Task goal:
Go through the records and show each line where the word "uses" occurs.

Record extracts below:

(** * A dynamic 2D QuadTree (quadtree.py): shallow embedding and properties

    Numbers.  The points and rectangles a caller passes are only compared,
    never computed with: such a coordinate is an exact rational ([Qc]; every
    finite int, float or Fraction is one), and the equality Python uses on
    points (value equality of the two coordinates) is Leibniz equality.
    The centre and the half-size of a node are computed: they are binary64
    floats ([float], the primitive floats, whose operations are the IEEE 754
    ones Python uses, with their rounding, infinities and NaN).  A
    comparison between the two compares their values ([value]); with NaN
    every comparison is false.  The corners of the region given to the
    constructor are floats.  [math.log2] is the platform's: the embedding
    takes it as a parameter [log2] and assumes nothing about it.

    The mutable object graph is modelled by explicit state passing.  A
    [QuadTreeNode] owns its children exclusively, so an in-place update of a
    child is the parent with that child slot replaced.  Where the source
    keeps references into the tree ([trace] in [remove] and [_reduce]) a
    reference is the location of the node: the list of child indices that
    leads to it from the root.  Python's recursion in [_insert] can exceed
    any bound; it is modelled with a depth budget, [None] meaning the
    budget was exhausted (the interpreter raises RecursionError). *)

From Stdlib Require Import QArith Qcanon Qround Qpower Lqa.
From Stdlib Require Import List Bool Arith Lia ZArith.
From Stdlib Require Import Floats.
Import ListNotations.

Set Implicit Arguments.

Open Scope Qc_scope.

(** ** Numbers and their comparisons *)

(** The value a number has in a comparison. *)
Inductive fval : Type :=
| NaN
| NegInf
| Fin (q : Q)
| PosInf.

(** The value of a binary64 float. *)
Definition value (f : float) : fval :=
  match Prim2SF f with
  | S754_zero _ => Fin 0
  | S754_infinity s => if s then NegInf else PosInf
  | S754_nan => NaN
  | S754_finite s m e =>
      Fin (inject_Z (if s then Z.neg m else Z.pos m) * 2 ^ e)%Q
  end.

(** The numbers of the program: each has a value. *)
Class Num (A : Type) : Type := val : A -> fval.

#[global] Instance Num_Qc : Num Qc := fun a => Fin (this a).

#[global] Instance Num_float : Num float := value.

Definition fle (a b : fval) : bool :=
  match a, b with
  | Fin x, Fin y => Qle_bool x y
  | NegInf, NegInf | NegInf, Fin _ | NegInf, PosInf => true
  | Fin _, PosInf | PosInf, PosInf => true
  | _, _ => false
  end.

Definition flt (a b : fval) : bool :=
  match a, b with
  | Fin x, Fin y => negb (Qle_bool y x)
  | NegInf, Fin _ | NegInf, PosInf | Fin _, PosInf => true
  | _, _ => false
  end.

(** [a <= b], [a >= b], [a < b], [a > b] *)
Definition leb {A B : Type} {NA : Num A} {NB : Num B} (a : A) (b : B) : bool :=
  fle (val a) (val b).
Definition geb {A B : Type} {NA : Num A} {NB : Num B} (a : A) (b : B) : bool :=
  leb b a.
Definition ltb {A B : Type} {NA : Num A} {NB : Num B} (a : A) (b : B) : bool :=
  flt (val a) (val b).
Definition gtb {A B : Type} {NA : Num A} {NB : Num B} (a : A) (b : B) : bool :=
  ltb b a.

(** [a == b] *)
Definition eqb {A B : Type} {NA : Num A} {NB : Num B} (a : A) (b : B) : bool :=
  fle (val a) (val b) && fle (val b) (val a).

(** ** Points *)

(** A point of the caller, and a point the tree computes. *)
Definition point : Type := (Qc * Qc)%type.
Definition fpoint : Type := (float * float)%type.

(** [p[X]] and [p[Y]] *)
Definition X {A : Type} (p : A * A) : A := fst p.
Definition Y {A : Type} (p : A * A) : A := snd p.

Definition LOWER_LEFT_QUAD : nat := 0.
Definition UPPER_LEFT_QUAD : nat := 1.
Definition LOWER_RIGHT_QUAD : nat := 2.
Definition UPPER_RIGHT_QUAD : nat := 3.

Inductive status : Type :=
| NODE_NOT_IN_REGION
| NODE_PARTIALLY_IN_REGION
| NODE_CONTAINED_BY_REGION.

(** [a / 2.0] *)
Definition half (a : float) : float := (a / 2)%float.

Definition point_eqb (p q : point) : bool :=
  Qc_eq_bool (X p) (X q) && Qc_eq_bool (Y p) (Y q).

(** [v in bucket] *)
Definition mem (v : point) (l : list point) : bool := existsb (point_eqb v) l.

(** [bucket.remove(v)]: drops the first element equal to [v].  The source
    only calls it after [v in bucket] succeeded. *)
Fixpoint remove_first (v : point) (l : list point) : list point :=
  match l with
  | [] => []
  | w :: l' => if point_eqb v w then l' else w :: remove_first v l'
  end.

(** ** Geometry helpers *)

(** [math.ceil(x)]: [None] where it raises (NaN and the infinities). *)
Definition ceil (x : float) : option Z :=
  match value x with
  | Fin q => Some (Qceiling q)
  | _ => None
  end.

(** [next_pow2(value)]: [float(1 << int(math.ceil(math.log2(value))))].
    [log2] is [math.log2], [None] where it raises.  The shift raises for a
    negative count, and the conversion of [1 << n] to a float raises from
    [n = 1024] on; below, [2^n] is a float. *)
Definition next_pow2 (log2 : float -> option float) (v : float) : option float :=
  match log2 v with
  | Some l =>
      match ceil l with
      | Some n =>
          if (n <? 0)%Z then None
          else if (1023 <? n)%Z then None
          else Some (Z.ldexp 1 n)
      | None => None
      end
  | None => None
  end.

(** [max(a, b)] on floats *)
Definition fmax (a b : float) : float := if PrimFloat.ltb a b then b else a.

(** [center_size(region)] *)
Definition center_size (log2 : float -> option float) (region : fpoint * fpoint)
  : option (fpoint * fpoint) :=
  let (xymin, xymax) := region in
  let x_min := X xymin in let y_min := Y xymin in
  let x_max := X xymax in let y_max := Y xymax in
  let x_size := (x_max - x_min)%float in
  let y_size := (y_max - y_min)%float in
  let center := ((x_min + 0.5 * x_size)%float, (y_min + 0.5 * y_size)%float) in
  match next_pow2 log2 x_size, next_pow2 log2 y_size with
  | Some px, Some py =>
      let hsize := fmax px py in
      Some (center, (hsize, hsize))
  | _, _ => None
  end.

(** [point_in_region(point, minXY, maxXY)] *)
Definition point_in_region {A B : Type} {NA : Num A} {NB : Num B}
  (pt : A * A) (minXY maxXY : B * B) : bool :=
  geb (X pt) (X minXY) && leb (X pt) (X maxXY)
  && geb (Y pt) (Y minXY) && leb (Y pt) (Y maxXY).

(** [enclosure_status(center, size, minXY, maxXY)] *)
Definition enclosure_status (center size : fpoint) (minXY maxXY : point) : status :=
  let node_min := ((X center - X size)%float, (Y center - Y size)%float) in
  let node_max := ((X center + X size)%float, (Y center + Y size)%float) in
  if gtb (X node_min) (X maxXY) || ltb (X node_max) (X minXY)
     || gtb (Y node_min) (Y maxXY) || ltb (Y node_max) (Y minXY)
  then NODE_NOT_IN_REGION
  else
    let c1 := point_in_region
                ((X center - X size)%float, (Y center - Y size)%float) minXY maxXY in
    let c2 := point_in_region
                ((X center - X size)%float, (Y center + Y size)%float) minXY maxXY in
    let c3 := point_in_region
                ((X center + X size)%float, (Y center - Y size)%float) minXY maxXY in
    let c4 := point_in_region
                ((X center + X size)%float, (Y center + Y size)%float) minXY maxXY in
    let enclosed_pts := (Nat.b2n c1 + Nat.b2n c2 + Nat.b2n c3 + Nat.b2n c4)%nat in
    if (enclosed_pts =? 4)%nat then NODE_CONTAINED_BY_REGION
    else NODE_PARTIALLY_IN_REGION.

End of Record extracts.

Output of the exercise:
    finite int, float or Fraction is one), and the equality Python uses on
    ones Python uses, with their rounding, infinities and NaN).  A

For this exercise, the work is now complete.